Charity is intent

This is in response to “Charity and Publicity”, ‘Write Hand’ by Ajaz-ul-Haque .  To my understanding charity is certainly a virtue of soaring magnitude and someone who is helping people and having the feeling of making lives of others better is certainly praiseworthy. Looking at it at the mundane level a person taking such initiative, giving charity or becoming instrumental for this cause is a super-human. I personally don’t consider the ‘epsilon’ inadequacy committed by the people, NGOs or any such organisation during the process of raising and dispersal of funds. Here the point which I want to put thrust upon is the purpose, the objective, the intension, the desire, the aspirations, the ambition or more specifically what we call in urdu is the neeyat for carrying out such an enterprise. The impetus for being so benevolent and charitable is certainly given by the humanity which I possess: if I see someone in need, living in a grief stricken conditions my soul should impel me to help him out. My religion also teaches doing charity as my obligation (to help this person out) and by doing so my Lord would be contended by this act of mine. This is magnanimity (which certainly is inculcated by my faith) and whatever I do, I do it for humanity without looking at the cast, creed or colour of the person. Now looking on the other side of it, I demonstrate philanthropy for getting a reward against it, that is I do charity only after calculating the reward my religion has promised me for doing so. Undoubtedly, I help the needy person out but now my neeyat is changed. This time I am not doing it out of humanity but for getting a (bigger) reward, the purpose is served but with a different intension which proves counter-productive in certain cases. Here I would like to quote some examples to substantiate my claim: A person who was raising funds for a CA patient came to me and said about the patient and his inability to pay the money who was getting treated at PGI Chandigarh. To my curiosity, I just tried to probe if he has been able to raise enough money for the treatment of the (patient) person and the excuses people had been making for manifesting their inability to extend their help are award winning. The most astonishing justification he had got from an (un)educated guy to whom the problem was explained he replied, “ look I would happily offer some help if this was the month of fasting (mah-i-siyaum)”.

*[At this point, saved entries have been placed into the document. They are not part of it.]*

(** Migration touches only what it must: a missing entry gains the
    default, a shipped stale default becomes the current default, an entry that
    is neither stale nor names the retired recipe survives as it is, and keys
    that are not blocker classes are kept. *)
Theorem migration_spec fields fields' :
  normalizeRecoveryPolicyCompatibility (Some (JObj fields)) = Some (JObj fields') →
  (∀ k, isDurableBlockerClass k = false → oget fields' k = oget fields k) ∧
  ∀ c, (oget fields (blocker_class_name c) = None →
          oget fields' (blocker_class_name c) = Some (defaultEntry c)) ∧
       (∀ s, s ∈ staleEntries c → oget fields (blocker_class_name c) = Some s →
          oget fields' (blocker_class_name c) = Some (defaultEntry c)) ∧
       (∀ f xs, oget fields (blocker_class_name c) = Some (JObj f) →
          existsb (samePolicyEntry (JObj f)) (staleEntries c) = false →
          oget f "recipes" = Some (JArr xs) → JStr "reauthenticate" ∉ xs →
          oget fields' (blocker_class_name c) = Some (JObj f)).
Proof.
  intros Heq. assert (fields' = foldl migrateClass fields DURABLE_BLOCKER_CLASSES) as -> by (by injection Heq).
  clear Heq. split.
  { intros k Hk. apply migrate_other. intros c _ <-. apply bool_decide_eq_false in Hk. apply Hk.
    exists c. by apply asDurableBlockerClass_spec. }
  intros c. rewrite (migrate_lookup _ _ _ classes_NoDup (all_classes c)). split; [by intros ->|]. split.
  - intros s Hs ->. by rewrite stale_settled.
  - intros f xs -> Hst Hr Hx. f_equal. unfold migrateEntry. rewrite Hst, Hr.
    destruct (existsb isReauth xs) eqn:E; [|done]. exfalso.
    apply existsb_elem in E as (x & Hin & Hxr). destruct x; try done.
    simpl in Hxr. apply bool_decide_eq_true in Hxr as ->. done.
Qed.

(** Every policy an earlier version shipped still loads: a document whose
    entries are missing, current or stale defaults migrates and compiles to the
    compiled current defaults. *)
Theorem shipped_policies_compile fields :
  (∀ k, k ∈ okeys fields → isDurableBlockerClass k = true) →
  (∀ c v, oget fields (blocker_class_name c) = Some v → v = defaultEntry c ∨ v ∈ staleEntries c) →
  ∃ p, compileRecoveryPolicy (normalizeRecoveryPolicyCompatibility (Some (JObj fields))) = Ok p ∧
       compileRecoveryPolicy (Some DEFAULT_RECOVERY_POLICY_INPUT) = Ok p.
Proof.
  intros Hkeys Hv.
  assert (∃ p, compileRecoveryPolicy (Some DEFAULT_RECOVERY_POLICY_INPUT) = Ok p) as [p Hp]
    by (vm_compute; eauto).
  exists p. split; [|done]. rewrite <-Hp. unfold normalizeRecoveryPolicyCompatibility, DEFAULT_RECOVERY_POLICY_INPUT.
  rewrite !compile_known.
  - apply compileClasses_ext. intros c Hc. rewrite migrate_lookup; [|apply classes_NoDup|done].
    transitivity (Some (defaultEntry c)); [|by destruct c]. f_equal.
    destruct (oget fields _) as [v|] eqn:E; [|done].
    destruct (Hv _ _ E) as [->|Hs]; [apply default_settled|by apply stale_settled].
  - intros k Hk. unfold okeys in Hk. rewrite <-list_fmap_compose in Hk.
    apply list_elem_of_fmap in Hk as (c & -> & _). apply class_name_known.
  - intros k [?|(c & _ & ->)]%migrate_keys; [by apply Hkeys|apply class_name_known].
Qed.

(** ** Witnesses *)

Module PolicyExamples.
(** A document an early version wrote: one stale entry, the rest missing. *)
Definition early : obj jval :=
  [("environment-auth", entryJson ["reauthenticate"] 2 10 2 120 "retry" true 2);
   ("workflow-engine-defect", entryJson ["restart_workflow_engine"] 1 5 1 5 "retry" true 1)].
(** A document an operator changed. *)
Definition custom : obj jval :=
  [("upstream-dependency", entryJson ["retry_upstream_check"] 9 60 2 1800 "retry" false 4)].
End PolicyExamples.

Lemma compiled_policy_wf_witness :
  ∃ p, compileRecoveryPolicy (Some DEFAULT_RECOVERY_POLICY_INPUT) = Ok p ∧
       p.*1 = DURABLE_BLOCKER_CLASSES ∧ ∀ cls, ∃ e, policyFor p cls = Some e ∧ entry_wf cls e.
Proof.
  eexists. split; [vm_compute; reflexivity|].
  apply (compiled_policy_wf (Some DEFAULT_RECOVERY_POLICY_INPUT)). vm_compute. reflexivity.
Defined.

Lemma migration_spec_witness :
  ∃ fields', normalizeRecoveryPolicyCompatibility (Some (JObj PolicyExamples.custom)) = Some (JObj fields') ∧
    oget fields' "upstream-dependency" = oget PolicyExamples.custom "upstream-dependency" ∧
    oget fields' "missing-authority" = Some (defaultEntry MissingAuthority).
Proof.
  eexists. split; [reflexivity|].
  destruct (migration_spec PolicyExamples.custom _ eq_refl) as [_ H]. split.
  - apply (proj2 (proj2 (H UpstreamDependency)) _ [JStr "retry_upstream_check"]);
      [reflexivity|vm_compute; reflexivity|reflexivity|set_solver].
  - apply (proj1 (H MissingAuthority)). reflexivity.
Defined.

Lemma shipped_policies_compile_witness :
  ∃ p, compileRecoveryPolicy (normalizeRecoveryPolicyCompatibility (Some (JObj PolicyExamples.early))) = Ok p ∧
       compileRecoveryPolicy (Some DEFAULT_RECOVERY_POLICY_INPUT) = Ok p.
Proof.
  apply (shipped_policies_compile PolicyExamples.early).
  - intros k Hk. unfold PolicyExamples.early in Hk. simpl in Hk.
    repeat (apply elem_of_cons in Hk as [->|Hk]; [vm_compute; reflexivity|]). inversion Hk.
  - intros c v Hv. destruct c; simpl in Hv; try discriminate Hv; injection Hv as <-; right; simpl; set_solver.
Defined.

Another (bitter) experience I want to share is that: some time before one of my relatives died and I went there (a place which is a bit far from my home) and fortunately I was able to participate in his funeral prayers. A friend of mine who met me there was surprised (and happy too) to see me there. During our conversation he started to demonstrate the expertise and comprehension he holds about the reward for offering nemaz-e-jinazah and was trying to explain qeeraat (the reward for participating in someone’s funeral prayers) to me. I was fixedly looking at him and giving him the impression that I am listening to him very keenly.

The point I want to make here is; we need to perceive matters in a right perspective. We have to be wise enough to understand, that certain statements are purely metaphoric, if we are taught (by our religion) and made to understand abstractions by concretisation, we should not (as a result) become self-centred. If our religion tries to make us understand in an easier way let us not keep on calculating, adding and multiplying our good deeds. I personally am of the opinion that intension is the trump card, if I perform my duties (for which I am being paid) with good intension I will be rewarded for being charitable too and if I do charity with the intension of getting rewarded only I may end up getting nothing. Faith is something very very personal and of course of paramount importance. But let us not bury humanity underneath the mis-interpreted and mis-understood religiosity. We cannot be religious unless we are not human; if faith is a dew- drop then humanity is the only vessel which can hold it. Let us not be self-centred and act like robots towards our social responsibilities. If I am a doctor (I am assumed to be different/special or a super-human) I should not keep on watching the clock for finishing my duty hours I should be benevolent instead. If I am teacher (I am assumed to be an idol, an inspiration and a role model) my duties does not end once I come out of my class and if I am a preacher I should not restrict my sermons within the four walls of the prayer hall. Let us be responsible, let us play big, let us think big, let us have the desire to deserve and more importantly let us be passionately charitable.